ポーグラント百貨店は出てきた校舎の裏側にあった。
伊勢丹みたい。
稜哉は思った。
「制服を先にしましょうか。」
売り場案内のボードを見ていたジェーンおばさんはそういうと、入口の隣のエレベーターに乗った。
「どんな制服なの?」
「そうだな、男子は白のYシャツに黒のズボン。黒の蝶ネクタイにこの時期はマント。」
「マ、マント?」
「そう、この辺じゃ、マントをつける学校はポーグラントくらいさ。ほとんどはブレザーだからね。」
オリバーが自慢げに話す。
「女子の制服も珍しいのよ。ピンクのドレスなの。腰のところを結ぶんだけど。しかもローファーじゃなくて黒のハイヒールが指定なの。」
「ヒール!?」
ハンナの言葉に稜哉は驚いた。
私服学校でヒールならまだしも、制服の1つとしてだなんて。
「8階です」
エレベーターガールの声とともに扉がゆっくりと開き、目の前ににぎやかなフロアが広がる。
「こっちよ。」
ジェーンおばさんを前に、6人は"バットマン"という制服店に入った。
「いらっしゃいませ。」
20歳くらいの男に人が近づいてきた。
「この子用のポーグラントの制服を一式いただけます?」
「サイズを測らせてもらえますか?」
"佐藤"というネームカードをぶら下げたその男のひとはメジャーを持ってくると小さな台に立つ稜哉の身長やら、肩幅を測り始めた。
佐藤さんが測っている間、稜哉はあたりをなにげに見渡していた。
学ランやセーラー服にブレザー。
懐かしいような制服がそこには並んでいた。
「稜、これだよ。」
ジョンが呼ぶほうを見てみると、黒のマントにベストをつけ、蝶ネクタイをつけているバーテンダーのようなマネキンがいた。

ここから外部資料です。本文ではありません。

(** * Light-client header synchronisation: the LES test server, the
      trinity entry point, and the header store / sync engine they drive.

    The development follows the Python sources:
    - [trinity/main.py]               (module [Trinity]);
    - [tests/p2p/test_lightchain.py]  (module [LES]: [LESProtocolServer],
      [LESPeerServer], [assert_canonical_chains_are_equal]).

    Python integers are unbounded, so they are [Z].  A Python function that
    may raise is a function into [Res], an error monad whose errors are the
    exceptions the code can raise. *)

From Stdlib Require Import ZArith List Bool Lia String.
From stdpp Require Import base tactics option list numbers strings gmap.

Local Open Scope Z_scope.

(** ** Python-level preliminaries *)

(** The exceptions of the code modelled: the two built-in ones the handler
    can raise, and the lookup and write failures of the header store. *)
Inductive PyExn : Type :=
| AssertionError
| AttributeError (attr : string)
| HeaderNotFound
| ParentNotFound.

(** The result of a call: a value, or the exception that escapes. *)
Inductive Res (A : Type) : Type :=
| Ok (a : A)
| Raise (e : PyExn).
Arguments Ok {A} a.
Arguments Raise {A} e.

#[global] Instance Res_ret : MRet Res := fun _ a => Ok a.
#[global] Instance Res_bind : MBind Res :=
  fun _ _ f r => match r with Ok a => f a | Raise e => Raise e end.
(** ** Even parity *)

Lemma add_even_parity_count b :
  count (add_even_parity b) "1"%char mod 2 = 0.
Proof.
  unfold add_even_parity. pose proof (count_nonneg b "1"%char).
  destruct (decide _) as [Hodd|Heven]; rewrite count_app.
  - change (count (lit "1") "1"%char) with 1. zlia.
  - change (count (lit "0") "1"%char) with 0. zlia.
Qed.

Lemma add_even_parity_bitstring b :
  bitstring b → bitstring (add_even_parity b).
Proof.
  intros Hb. unfold add_even_parity. apply bitstring_app. split; [done|].
  destruct (decide _); by_decide.
Qed.

(** Flipping a bit of a string of bits moves the number of ones by one. *)
Lemma flip_bit_count s i :
  bitstring s → 0 ≤ i < len s →
  ∃ s', flip_bit s i = Ok s' ∧
        (count s' "1"%char = count s "1"%char + 1 ∨
         count s' "1"%char = count s "1"%char - 1).
Proof.
  intros Hs Hi. unfold len in Hi.
  destruct (lookup_lt_is_Some_2 s (Z.to_nat i)) as [c Hc]; [lia|].
  unfold flip_bit. rewrite (getitem_lookup _ _ c) by (done || lia).
  simpl. rewrite setitem_insert by (unfold len; lia).
  eexists; split; [done|].
  rewrite insert_take_drop by lia.
  assert (count s "1"%char =
          count (take (Z.to_nat i) s) "1"%char +
          ((if decide (c = "1"%char) then 1 else 0) +
           count (drop (S (Z.to_nat i)) s) "1"%char)) as ->.
  { rewrite <- (take_drop_middle s (Z.to_nat i) c) at 1 by done.
    by rewrite count_app, count_cons. }
  rewrite count_app, count_cons.
  assert (is_bit c) as [-> | ->]
    by (eapply Forall_lookup_1; [exact Hs|exact Hc]).
  - left. simpl. lia.
  - right. simpl. lia.
Qed.

(** C5. For every string [b], the empty one included, the parity check
    accepts [b] with its even-parity bit appended:
    [check_even_parity(add_even_parity(b))] is [True]. *)
Theorem check_add_even_parity (b : str) :
  check_even_parity (add_even_parity b) = true.
Proof.
  unfold check_even_parity. apply bool_decide_eq_true.
  apply add_even_parity_count.
Qed.

(** C6. For every string of bits [b] and every position [i] of
    [add_even_parity(b)], flipping exactly the bit at [i] makes
    [check_even_parity] return [False]. *)
Theorem parity_detects_single_flip (b : str) (i : Z) :
  bitstring b →
  0 ≤ i < len (add_even_parity b) →
  ∃ corrupted,
    flip_bit (add_even_parity b) i = Ok corrupted ∧
    check_even_parity corrupted = false.
Proof.
  intros Hb Hi.
  destruct (flip_bit_count (add_even_parity b) i) as (s' & Hflip & Hcount);
    [by apply add_even_parity_bitstring|done|].
  exists s'. split; [done|].
  unfold check_even_parity. apply bool_decide_eq_false.
  pose proof (add_even_parity_count b). zlia.
Qed.

Lemma parity_detects_single_flip_witness :
  ∃ corrupted,
    flip_bit (add_even_parity (lit "1011")) 2 = Ok corrupted ∧
    check_even_parity corrupted = false.
Proof.
  apply (parity_detects_single_flip (lit "1011") 2).
  - by_decide.
  - by_decide.
Defined.

(** ** Reading bits as a number *)

Lemma binary_value_bounds s : 0 ≤ binary_value s < 2 ^ len s.
Proof.
  induction s as [|c s IH]; simpl; [by vm_compute|].
  unfold len in *. simpl length.
  rewrite Nat2Z.inj_succ, Z.pow_succ_r by lia.
  unfold bit_value. destruct (decide _); lia.
Qed.

Lemma binary_value_zero s :
  bitstring s → (binary_value s = 0 ↔ Forall (λ c, c = "0"%char) s).
Proof.
  induction 1 as [|c s Hc Hs IH]; simpl; [done|].
  pose proof (binary_value_bounds s).
  assert (0 < 2 ^ Z.of_nat (length s)) by (apply Z.pow_pos_nonneg; lia).
  rewrite Forall_cons. unfold bit_value.
  destruct Hc as [-> | ->]; simpl.
  - rewrite <- IH. intuition lia.
  - split; [lia|]. intros [? _]. done.
Qed.

Lemma binary_value_app s1 s2 :
  binary_value (s1 ++ s2) = binary_value s1 * 2 ^ len s2 + binary_value s2.
Proof.
  induction s1 as [|c s1 IH]; simpl; [lia|].
  rewrite IH, length_app, Nat2Z.inj_add, Z.pow_add_r by lia.
  unfold len. lia.
Qed.
(** * gtktetris: the game logic of [gtktetris.c]

    A shallow embedding of the game state and of the callbacks that GTK
    invokes ([start_new_game], [toggle_pause], [key_press], [game_loop]),
    with the helpers they call ([new_piece], [can_move], [land_piece],
    [clear_lines]).  The C program keeps one global [GameState]; here every
    function takes the state and returns the new one.  Calls into GLib and
    GTK are recorded, in order, in the list of [Call]s a function returns;
    the values the outside world hands back (the random number of
    [secure_rand], the source id of [g_timeout_add]) are arguments.  The
    two draw callbacks ([draw_preview], [draw_callback]) return the list of
    cairo calls they make.  The timeout sources of the GLib main loop, which
    the program attaches and removes, are followed by their ids ([Loop]). *)

From Equations Require Import Equations.
From Equations.Prop Require Import Logic.
From stdpp Require Import base list strings pretty.
From Stdlib Require Import ZArith QArith Lia.

Local Open Scope Z_scope.

(** ** The C type [int] *)

(** [int] is 32 bits wide.  The value of an [int] expression is the
    mathematical result brought back into [INT_MIN .. INT_MAX] by two's
    complement wrap-around. *)

Definition INT_MAX : Z := 2147483647.
Definition INT_MIN : Z := -2147483648.
(** X14. When the translation fails, the turn makes no call on the router
    and the answer put in the transcript is the advisory that no command
    could be determined. *)
Theorem failed_translation_answers_with_advisory :
  forall (ai : genai) (prompt : string) (st : session_state) (api : router_api),
    prompt <> "" ->
    api_connection st = Some api ->
    api_key st <> "" ->
    snd (get_ai_response ai prompt (api_key st)) = None ->
    router_calls (chat_turn ai prompt st) = []
    /\ messages (final (chat_turn ai prompt st))
       = (messages st
            ++ [ {| role := "user"; content := prompt |};
                 {| role := "assistant";
                    content := "The AI could not determine a valid command for your request. Please try rephrasing it." |} ])%list.
Proof.
  intros ai prompt st api Hp Hapi Hk Hnone.
  rewrite (chat_turn_runs ai prompt st api Hp Hapi Hk).
  destruct (get_ai_response ai prompt (api_key st)) as [events command_info].
  cbn [snd] in Hnone. subst command_info. cbn.
  split; [reflexivity|]. now rewrite <- app_assoc.
Qed.

Lemma failed_translation_answers_with_advisory_witness :
  router_calls (chat_turn (ai_replying "I cannot help with that.") "sing a song"
                  connected_session) = []
  /\ messages (final (chat_turn (ai_replying "I cannot help with that.")
                        "sing a song" connected_session))
     = (messages connected_session
          ++ [ {| role := "user"; content := "sing a song" |};
               {| role := "assistant";
                  content := "The AI could not determine a valid command for your request. Please try rephrasing it." |} ])%list.
Proof.
  apply (failed_translation_answers_with_advisory
           (ai_replying "I cannot help with that.") "sing a song"
           connected_session (api_returning three_leases)).
  - discriminate.
  - reflexivity.
  - discriminate.
  - vm_compute. reflexivity.
Defined.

ブレザーやら学ランの中に混じっているそのマネキンはパッと見、浮いていた。
「まさか制服ってそれ?」
「さようでございますよ。」
佐藤さんが稜哉を見ていった。
「ポーグラントはマントと蝶ネクタイがとてもいいですよ。君は背が高いからとても似合いますよ。」
計り終わった稜哉は台を降りると、佐藤さんから大きな箱を渡された。
「こちらが冬服です。ご自宅で洗えます。白Yシャツ、ベスト、ズボン、マント、蝶ネクタイが入っています。こっちの箱は夏服で白Yシャツとズボンが入っています。スーツケースはこちらです。」
真っ黒のスーツケースには"Porgrant M.S."と金の刺繍が入っている。
「以上でよろしいでしょうか」
「ありがとう。」
「お会計、2スペクター、3ニージ、9デリーです。」
「ありがとうございましたー」
おじさんが財布からお札とコインを何枚か支払い、6人は店をでた。